Wenn wir uns das Diagramm der Verwirrungsmatrix ansehen, können wir sehen, dass wir es getan haben 287 Werte, die waren 0 und vorhergesagt als 0 - oder wahre positive für die Klasse 0 (die Çerçevelik-Samen). Wir haben auch 250 echte Positive für den Unterricht 1 (Ürgüp Sivrisi-Samen). Die wahren Positiven befinden sich immer in der Matrixdiagonalen, die von links oben nach rechts unten geht.

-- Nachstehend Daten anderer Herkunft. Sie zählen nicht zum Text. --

Lemma lineage_loop_spec fuel requested seen first id end_ : seen ⊆ dom rollouts → size rollouts < fuel + size seen →
  ∃ res, lineage_loop rollouts fuel requested seen first id end_ = Some res ∧
    match res with
    | Ok segs => head (rollout_id <$> segs) = Some id ∧ NoDup (rollout_id <$> segs) ∧ Forall (λ s, rollout_id s ∉ seen) segs ∧ linked end_ segs
    | Err _ => True
    end.
Proof.
  revert seen first id end_. induction fuel as [|fuel IH]; intros seen first id end_ Hsub Hsz.
  { apply subseteq_size in Hsub. rewrite size_dom in Hsub. lia. }
  cbn [lineage_loop]. destruct (rollouts !! id) as [info|] eqn:Hid; [|by eexists].
  destruct (bool_decide (id ∈ seen)) eqn:Hseen; [by eexists|]. apply bool_decide_eq_false in Hseen.
  destruct (lineage_segment requested first id info end_) as [seg|] eqn:Hseg; [|by eexists].
  apply lineage_segment_Ok in Hseg as (Hrid & Hend & Hst). destruct (ri_history_base info) as [base|] eqn:Hb.
  - destruct (IH ({[id]} ∪ seen) false (hp_thread_id base) (Some base)) as (res & -> & Hres).
    + apply union_subseteq. split; [|done]. intros x ->%elem_of_singleton. by apply elem_of_dom_2 in Hid.
    + rewrite size_union, size_singleton by set_solver. lia.
    + destruct res as [segs|]; [|by eexists]. eexists. split; [done|]. destruct Hres as (Hh & Hd & Hf & Hl).
      destruct segs as [|next segs]; [done|]. injection Hh as Hh. cbn [fmap list_fmap head]. rewrite Hrid. split_and!; [done| |..].
      * constructor; [|done]. intros (s & E & Hs)%(list_elem_of_fmap rollout_id (next :: segs)). rewrite Forall_forall in Hf. specialize (Hf s Hs). set_solver.
      * constructor; [by rewrite Hrid|]. eapply Forall_impl; [exact Hf|]. set_solver.
      * cbn [linked]. split; [done|]. exists base. split; [by symmetry|]. split; [done|exact Hl].
  - eexists. split; [done|]. cbn. rewrite Hrid. split_and!; [done|apply NoDup_singleton|apply Forall_singleton; by rewrite Hrid|done|done].
Qed.

(** A lineage without reversed ranges is in order. *)
Lemma linked_ends_below end_ segs e : linked end_ segs → end_ordinal <$> head segs = Some (Some e) →
  Forall (λ s, ∀ e, end_ordinal s = Some e → (start_ordinal s ≤ e)%N) segs →
  Forall (λ s, ∃ e', end_ordinal s = Some e' ∧ (e' ≤ e)%N) segs.
Proof.
  revert end_ e. induction segs as [|seg segs IH]; intros end_ e Hl Hh Hr; [done|]. cbn in Hh. injection Hh as Hh.
  apply Forall_cons in Hr as [Hr1 Hr]. constructor; [by exists e|]. destruct Hl as [_ Hl]. destruct segs as [|next segs]; [done|].
  destruct Hl as (base & _ & Hst & Hl). specialize (Hr1 e Hh).
  assert (end_ordinal <$> head (next :: segs) = Some (Some (hp_end_ordinal_exclusive base))) as Hn.
  { cbn. destruct Hl as [Hl _]. unfold end_ordinal. by rewrite Hl. }
  specialize (IH _ _ Hl Hn Hr). eapply Forall_impl; [exact IH|]. intros s (e' & He & Hle). exists e'. split; [done|lia].
Qed.

Lemma lineage_ok_snoc segs seg : lineage_ok segs → Forall (λ s, ∃ e, end_ordinal s = Some e ∧ (e ≤ start_ordinal seg)%N) segs →
  lineage_ok (segs ++ [seg]).
Proof.
  induction segs as [|s segs IH]; cbn; [by repeat constructor|]. intros [Hs Hl] [Hx Hf]%Forall_cons. split; [|by apply IH].
  apply Forall_app. split; [done|]. by apply Forall_singleton.
Qed.

Lemma linked_lineage_ok end_ segs : linked end_ segs → Forall (λ s, ∀ e, end_ordinal s = Some e → (start_ordinal s ≤ e)%N) segs →
  lineage_ok (reverse segs).
Proof.
  revert end_. induction segs as [|seg segs IH]; intros end_ Hl Hr; [done|]. rewrite reverse_cons. apply Forall_cons in Hr as [_ Hr].
  destruct Hl as [_ Hl]. destruct segs as [|next segs]; [cbn; by repeat constructor|]. destruct Hl as (base & _ & Hst & Hl).
  apply lineage_ok_snoc; [by apply (IH (Some base))|]. apply Forall_reverse.
  assert (end_ordinal <$> head (next :: segs) = Some (Some (hp_end_ordinal_exclusive base))) as Hn.
  { cbn. destruct Hl as [Hl _]. unfold end_ordinal. by rewrite Hl. }
  eapply Forall_impl; [exact (linked_ends_below _ _ _ Hl Hn Hr)|]. intros s (e & He & Hle). exists e. split; [done|lia].
Qed.

(** C12: Resolving the lineage of a thread always ends, pointers that form a cycle
    included: it reports an error or returns segments of distinct rollouts, the
    thread's own last and unbounded, each starting right after the position it
    continues in the one before; if no range is reversed, the segments are in
    order and disjoint, as paging needs them. *)
Theorem lineage_resolution_ends (current_rollout : str → option str) (requested : str) :
  ∃ res, resolve_rollout_lineage rollouts current_rollout requested = Some res ∧
    ∀ segs, res = Ok segs →
      rollout_id <$> last segs = current_rollout requested ∧ NoDup (rollout_id <$> segs) ∧ linked None (reverse segs) ∧
      (Forall (λ s, ∀ e, end_ordinal s = Some e → (start_ordinal s ≤ e)%N) segs → lineage_ok segs).
Proof.
  unfold resolve_rollout_lineage. destruct (current_rollout requested) as [id|]; [|by eexists].
  destruct (lineage_loop_spec (S (S (size rollouts))) requested ∅ true id None) as (res & -> & Hres);
    [set_solver|rewrite size_empty; lia|]. destruct res as [segs|]; [|by eexists].
  eexists. split; [done|]. intros ? [= <-]. destruct Hres as (Hh & Hd & _ & Hl). rewrite reverse_involutive. split_and!; [| |done|].
  - rewrite last_reverse. by destruct segs.
  - by rewrite fmap_reverse, reverse_Permutation.
  - intros Hr. rewrite Forall_reverse in Hr. by eapply linked_lineage_ok.
Qed.
End lineage_spec.

(** ** A concrete forked thread *)
Module PagingExamples.
#[local] Existing Instance RolloutStoreSpec.Examples.demo_wire.

Definition cursor_text (c : HistoryCursor) : str :=
  (if include_anchor c then 1%N else 0%N) ::
  match cursor_scope c with ScopeTurns => 0%N | ItemsByCreatedAtOrdinal => 1%N | ItemsByUpdatedAtOrdinal => 2%N end ::
  cursor_ordinal c :: requested_thread_id c.
Definition text_cursor (s : str) : option HistoryCursor :=
  match s with
  | a :: k :: o :: id =>
      Some (mkCursor id o (a =? 1)%N (if (k =? 0)%N then ScopeTurns else if (k =? 1)%N then ItemsByCreatedAtOrdinal else ItemsByUpdatedAtOrdinal))
  | _ => None
  end.
Lemma text_roundtrip : cursors_roundtrip cursor_text text_cursor.
Proof. intros [id o [] []]; reflexivity. Qed.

Wir haben auch 29 Werte, die sein sollten 0, aber vorhergesagt als 1 (Fehlalarm) und 59 Werte, die waren 1 und vorhergesagt als 0 (falsche Negative). Mit diesen Zahlen können wir verstehen, dass der Fehler, den das Modell am meisten macht, darin besteht, dass es falsch negative Ergebnisse vorhersagt. Daher kann es meistens dazu führen, dass ein Ürgüp Sivrisi-Samen als Çerçevelik-Samen klassifiziert wird.

Diese Art von Fehler erklärt sich auch durch die 81%-ige Erinnerung an die Klasse 1. Beachten Sie, dass die Metriken verbunden sind. Und der Unterschied im Rückruf kommt daher, dass 100 Proben weniger der Klasse Ürgüp Sivrisi vorhanden sind. Dies ist eine der Auswirkungen, wenn man nur ein paar Samples weniger als die andere Klasse hat. Um die Erinnerung weiter zu verbessern, können Sie entweder mit Klassengewichtungen experimentieren oder mehr Ürgüp-Sivrisi-Samples verwenden.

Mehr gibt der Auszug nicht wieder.